When dealing with Lat/Lng Objects, which use the DDD.dddddd syntax, make your placement or offset calculations with this calculator.
I “rough in” my calculations with the following “Rules of Thumb”:
For Latitude, the first decimal place increments about 7 miles for each point (i.e. 43.1 to 43.2 is about 7 miles). The second decimal place is one-tenth of that distance, or about .7 miles. The third decimal place is one tenth of that distance, or ~.07 miles (~350′), and the fourth, ~.007 miles (~35′). There’s very little necessity to graduate your specifications beyond +/- 17′ (an ~35′ range of error), so you may wish to standardize your Lat/Lng to 4 decimal places.
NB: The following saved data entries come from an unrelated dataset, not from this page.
(** *** C9 *)

(** C9, as stated, fails: when [fetch] raises a [PostgresError] the
    detail text of the database error is part of what the caller gets,
    and the message is not the generic one. *)
Lemma C9_database_detail_reaches_caller :
  fetch (failing_store duplicate_key) (query_template sample) (params sample)
    = inl duplicate_key /\
  snd (search_dependencies (failing_store duplicate_key) sample)
    = inl (HTTPException 500 "Database error: Key (id)=(7) already exists.") /\
  occurrences "Key (id)=(7) already exists."
              "Database error: Key (id)=(7) already exists." = 1 /\
  snd (search_dependencies (failing_store duplicate_key) sample)
    <> inl (HTTPException 500 "Internal Server Error").
Proof.
  split; [reflexivity|]. split; [vm_compute; reflexivity|].
  split; [vm_compute; reflexivity|]. vm_compute. discriminate.
Qed.

(** C9, amended: a failing [fetch] always ends in HTTP 500 and the text
    of the error is written to the log at error level, after the
    connection is released; for a [PostgresError] the caller's detail is
    [Database error: ] followed by the detail of the error (its message
    when the detail is empty or missing), and only for any other exception
    it is the generic [Internal Server Error]. *)
Theorem C9_store_failure_surfaced (st : store) r e :
  has_text_filter r = true ->
  acquire_failure st = None ->
  fetch st (query_template r) (params r) = inl e ->
  search_dependencies st r =
  ([Acquire;
    Log INFO ("Executing query with params: " +:+ repr st (params r));
    Fetch (query_template r) (params r);
    Release;
    Log ERROR (match e with
               | PostgresError _ _ text => "Database error: " +:+ text
               | OtherException text => "An unexpected error occurred: " +:+ text
               end)],
   inl (HTTPException 500
          (match e with
           | PostgresError detail message _ =>
               "Database error: " +:+ fmt_str (py_or detail message)
           | OtherException _ => "Internal Server Error"
           end))).
Proof.
  intros Ht Ha Hf. unfold search_dependencies.
  unfold has_text_filter in Ht.
  replace (negb (truthy_str (head_text r)) && negb (truthy_str (dpdt_text r)))
    with false
    by (destruct (truthy_str (head_text r)), (truthy_str (dpdt_text r));
        cbn in *; congruence).
  unfold with_connection, run_query, build_query. rewrite Ha.
  cbv [mbind io_bind emit]. rewrite Hf.
  destruct e as [detail message text|text]; reflexivity.
Qed.

Lemma C9_store_failure_surfaced_witness :
  has_text_filter sample = true /\
  acquire_failure (failing_store duplicate_key) = None /\
  fetch (failing_store duplicate_key) (query_template sample) (params sample)
    = inl duplicate_key /\
  snd (search_dependencies (failing_store duplicate_key) sample)
    = inl (HTTPException 500 "Database error: Key (id)=(7) already exists.") /\
  last (fst (search_dependencies (failing_store duplicate_key) sample))
    = Some (Log ERROR "Database error: duplicate key value violates unique constraint").
Proof.
  split; [reflexivity|]. split; [reflexivity|]. split; [reflexivity|].
  rewrite (C9_store_failure_surfaced (failing_store duplicate_key) sample duplicate_key);
    [split; reflexivity|reflexivity..].
Defined.

(** * Further properties of the code *)

(** ** The builder *)

(** X1: no value of a request reaches the query text: two requests that
    supply the same filters get the same text, the same positions and
    argument lists of the same length. *)
Theorem query_text_ignores_values r r' :
  same_tests r r' ->
  query_template r = query_template r' /\
  pos r = pos r' /\
  length (params r) = length (params r').
Proof.
  intros H. split; [exact (query_template_text r r' H)|].
  split; [exact (pos_text r r' H)|exact (length_params_text r r' H)].
Qed.

Lemma query_text_ignores_values_witness :
  same_tests sample_books
    (Request (Some "x'; DROP TABLE books; --") None None None None 1 None 8 3 5 0
             (Some ["Hanshu"; "Zuozhuan"]) None None None) /\
  query_template sample_books
  = query_template
      (Request (Some "x'; DROP TABLE books; --") None None None None 1 None 8 3 5 0
               (Some ["Hanshu"; "Zuozhuan"]) None None None).
Proof.
  split; [reflexivity|].
  apply (query_text_ignores_values sample_books). reflexivity.
Defined.

Lemma absent_if_empty_str_truthy o : truthy_str (absent_if_empty_str o) = truthy_str o.
Proof. destruct o as [[|c s]|]; reflexivity. Qed.

Lemma absent_if_empty_list_truthy o :
  truthy_list (absent_if_empty_list o) = truthy_list o.
Proof. destruct o as [[|x l]|]; reflexivity. Qed.

Lemma normalize_same_tests r : same_tests (normalize r) r.
Proof.
  unfold same_tests, tests_of, normalize; cbn.
  now rewrite !absent_if_empty_str_truthy, !absent_if_empty_list_truthy.
Qed.

Lemma normalize_params r : params (normalize r) = params r.
Proof.
  rewrite !params_spec. f_equal.
  - unfold spec_predicates, normalize; cbn.
    destruct (head_text r) as [[|? ?]|], (dpdt_text r) as [[|? ?]|],
      (head_pos r) as [[|? ?]|], (dpdt_pos r) as [[|? ?]|],
      (dep_type r) as [[|? ?]|]; reflexivity.
  - unfold spec_tail_values, normalize; cbn.
    destruct (book_names r) as [[|? ?]|], (book_categories r) as [[|? ?]|],
      (book_periods r) as [[|? ?]|], (book_styles r) as [[|? ?]|]; reflexivity.
Qed.

(** X2: an empty string and an empty list count as no filter at all: the
    request with them left out gets the same query text, the same
    arguments and, on every store, the same outcome of the search. *)
Theorem empty_filters_are_absent r :
  build_query (normalize r) = build_query r /\
  forall st, search_dependencies st (normalize r) = search_dependencies st r.
Proof.
  assert (Hb : build_query (normalize r) = build_query r).
  { unfold build_query.
    now rewrite (query_template_text _ _ (normalize_same_tests r)), normalize_params. }
  split; [exact Hb|]. intros st.
  unfold search_dependencies, run_query. rewrite Hb.
  change (head_text (normalize r)) with (absent_if_empty_str (head_text r)).
  change (dpdt_text (normalize r)) with (absent_if_empty_str (dpdt_text r)).
  now rewrite !absent_if_empty_str_truthy.
Qed.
For Longitude (yes, it varies with Latitude, so you’ll need to calculate the actual increment for each location), the first decimal place increments about 5 Miles around Boise’s Latitude, the second about half a mile (~2600′), the third about 1/20 mile (~250′), and the fourth about 1/200 of a mile (~25′). If you are using a higher grade handheld GPS unit such as the Garmin HCx Vista you will find that you regularly exceed 15′ in accuracy so there may be some call for graduating your Lng Point to the fifth decimal.
Always keep in mind that if you are using a GPS sampling of say, 2 seconds at an accuracy of 15′, but you are traveling at 150 miles per hour there may be some “slop” in the registration of your GPS collection and the correlation to your images (which may be snapped anywhere in between your sampling frequency). Thus, your images-unless registered exactly to your GPS track log, will not enjoy the same accuracy as your GPS device is offering. The error will obviously mitigate as your speed slows.